Die zweite Chromoplastengruppe sind die Flavonole. Zu ihnen gehört das Quercetin, der Farbstoff der Färbereiche, das Braungelb des Goldlacks und viele im Orangebraun liegende Herbstfarben, die beim Abbau höherer Molekularverbindungen vorübergehend andere Farbwirkungen erzeugen. Herbstfarben entstehen dadurch, dass Farbmoleküle hohen Energiegehaltes in Farben niederen Energiegehaltes abgebaut werden. Die freiwerdende Energie ergibt einerseits Körperwärme und andererseits Zucker, der zur Wiederverwendung im Frühjahr eingelagert wird.
 
  In der dritten Gruppe wird es auf eine andere Art spannend. Stellen Sie sich einen Blaukrautkopf vor: Der Farbstoff, der seine Farbe «macht», ist Anthocyan. Bluthaseln, Blutahorn und Blutpflaume verdanken ihre Farben dem Anthocyan. Wenn Sie im Frühjahr Salatsetzlinge kaufen, verfärben diese sich in kalten Nächten rötlich. Diese Anthocyanbildung bewirkt einen Kälteschutz, indem sie den Gefrierpunkt nach unten verändert.

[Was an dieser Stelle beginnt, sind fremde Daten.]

(** X9: whenever [_check_collision] sets the collision flag (the water is
    no deeper than the critical depth of the own ship, or a target ship is
    within the ship domain), the collision part of the reward of the same
    situation is at most -10. *)
Theorem X9_collision_flag_is_penalised (e : t) (a : list R) (rw : reward) :
  HHOS_PathPlanning._check_collision e = true ->
  _calculate_reward e a = Ok rw ->
  r_coll rw <= -10.
Proof.
  intros Hflag Hr. destruct (hhos_reward_parts e a rw Hr) as (_ & _ & Hc & _).
  rewrite Hc. cbn zeta. unfold HHOS_PathPlanning._check_collision in Hflag.
  pose proof (r_coll_fold_le e (TSs e) 0) as Hle.
  destruct (H e <=? critical_depth (OS e)); [lra|].
  pose proof (r_coll_fold_collision e (TSs e) 0 Hflag). lra.
Qed.

Lemma weighted_mean_le_1 (W S w1 : R) :
  0 < W -> w1 <= W -> S <= w1 -> S / W <= 1.
Proof.
  intros HW H1 HS.
  apply (Rmult_le_reg_r W); [exact HW|].
  unfold Rdiv. rewrite Rmult_assoc, Rinv_l by lra. lra.
Qed.
(** * mcp-sse-calculator: the session router and the leaf tools of [src/server.ts]

    A shallow embedding of the Express handlers ([app.post('/mcp')],
    [handleSessionRequest]), of the two callbacks handed to the SDK transport
    ([onsessioninitialized], [transport.onclose]) and of the [calculate] and
    [convert] tools, followed by the properties the specification states
    about them. *)

From Stdlib Require Import ZArith QArith Qabs Floats Ascii String List Lia.
From Stdlib Require Import DecimalString.
From stdpp Require Import gmap strings list fin_maps.

Local Open Scope string_scope.

(* ===================================================================== *)
(** * Part I: the embedding                                               *)
(* ===================================================================== *)

(** ** JavaScript values the handlers rely on *)

(** [ToBoolean] on a string: only the empty string is falsy. *)
Definition truthy_string (s : string) : bool :=
  negb (String.eqb s "").

(** The own properties of an object literal [{...}] are a finite map from
    property names. A property read [o[k]] that finds no own property goes
    on to [Object.prototype], whose members are listed here (none of them is
    falsy: eleven functions and the [__proto__] accessor, which yields
    [Object.prototype] itself). *)
Definition object_prototype_names : list string :=
  [ "constructor"; "hasOwnProperty"; "isPrototypeOf"; "propertyIsEnumerable";
    "toLocaleString"; "toString"; "valueOf"; "__proto__";
    "__defineGetter__"; "__defineSetter__"; "__lookupGetter__";
    "__lookupSetter__" ].

(** What a property read on an object literal yields. *)
Inductive Lookup (V : Type) : Type :=
| Own (v : V)                 (* an own property, holding [v] *)
| Inherited (name : string)   (* the member [name] of [Object.prototype] *)
| Undefined.                  (* [undefined] *)
Arguments Own {V} v.
Arguments Inherited {V} name.
Arguments Undefined {V}.

Definition inherited_name (k : string) : bool :=
  bool_decide (k ∈ object_prototype_names).
(** X16. An export to the directory of a version that does not exist,
    under a root that is a directory when it exists, succeeds and leaves a
    complete bundle: the root and the version directory, a variables
    directory under it, and the model file, which holds one meta graph
    tagged ['serve'] whose only signature is ['predict']; the path of the
    model file is returned. *)
Theorem export_writes_bundle (top_k_probs top_k_classes : TensorInfo)
    (version_number : nat) (fs : gmap string node) :
  (∀ n, fs !! "keras_resnet_servable" = Some n → n = Directory) →
  fs !! Keras.serving_dir version_number = None →
  ∃ fs',
    Keras.export_to top_k_probs top_k_classes
      (Keras.serving_dir version_number) fs =
      (Ok (path_join (Keras.serving_dir version_number) "saved_model.pb"),
       fs') ∧
    fs' !! "keras_resnet_servable" = Some Directory ∧
    fs' !! Keras.serving_dir version_number = Some Directory ∧
    is_Some (fs' !! path_join (Keras.serving_dir version_number)
                      "variables") ∧
    fs' !! path_join (Keras.serving_dir version_number) "saved_model.pb" =
      Some (SavedModelFile
              [{| tags := ["serve"];
                  signature_def :=
                    {[ "predict" :=
                         Keras.signature top_k_probs top_k_classes ]} |}]).
Proof.
  intros Hroot Hdir. set (d := Keras.serving_dir version_number) in *.
  eexists. split; [by apply export_to_fresh_eq|].
  assert (∀ (m : gmap string node) p n x v,
    m !! p = Some n → p ≠ path_join d x →
    <[path_join d x := v]> m !! p = Some n) as Hins.
  { intros m p n x v Hp Hne. by rewrite lookup_insert_ne. }
  rewrite !variables_path. split_and!.
  - apply Hins; [|apply root_ne_version_path].
    apply Hins; [|apply root_ne_version_path].
    apply Hins; [|apply root_ne_version_path].
    apply make_dirs_keep_entry.
    destruct (fs !! "keras_resnet_servable") as [n|] eqn:Hr.
    + apply make_dirs_keep_entry. by rewrite <- (Hroot n eq_refl).
    + apply make_dirs_new; [|done]. unfold d.
      rewrite serving_dir_prefixes_self. by left.
  - apply Hins; [|apply path_join_ne_self].
    apply Hins; [|apply path_join_ne_self].
    apply Hins; [|apply path_join_ne_self].
    apply make_dirs_keep_entry, make_dirs_new; [|done].
    apply (dir_prefixes_last EmptyString d).
  - rewrite !lookup_insert_ne by by intros Heq%path_join_inj.
    apply make_dirs_create.
    apply (dir_prefixes_last EmptyString (path_join d "variables")).
  - apply lookup_insert_eq.
Qed.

Raffiniert! Wir kommen nochmals zum Blaukraut zurück: Anthocyan wird durch die Einwirkung von Säuren hell und durch die Einwirkung von Lauchen schwarzblau.      

Stiefmütterchen und Konsorten
 
  Weitere Veränderungen können sich aus der Verbindung mit metallischen Elementen (Eisen, Magnesium) ergeben. So entsteht das Kornblumenblau (Cyanidin), das lachsfarbige Pelargonienlachs (Pelargonidin) und das Ritterspornblau (Delphinidin).
Phänomenal, mit wie wenig Abweichung von einem Grundbaustein die Natur etwas Neues macht: Aus Karotin werden durch «Assimilation von Wasser» und leichten Abwandlungen in den Strukturformeln die Farben der gelben Stiefmütterchen und der Paprikaschoten. Oft ist es nur ein Wassermolekül mehr, das eine andere Farbe bewirkt. Und das ganze Farbengebäude ist rückstandslos rezyklierbar! Alle Achtung!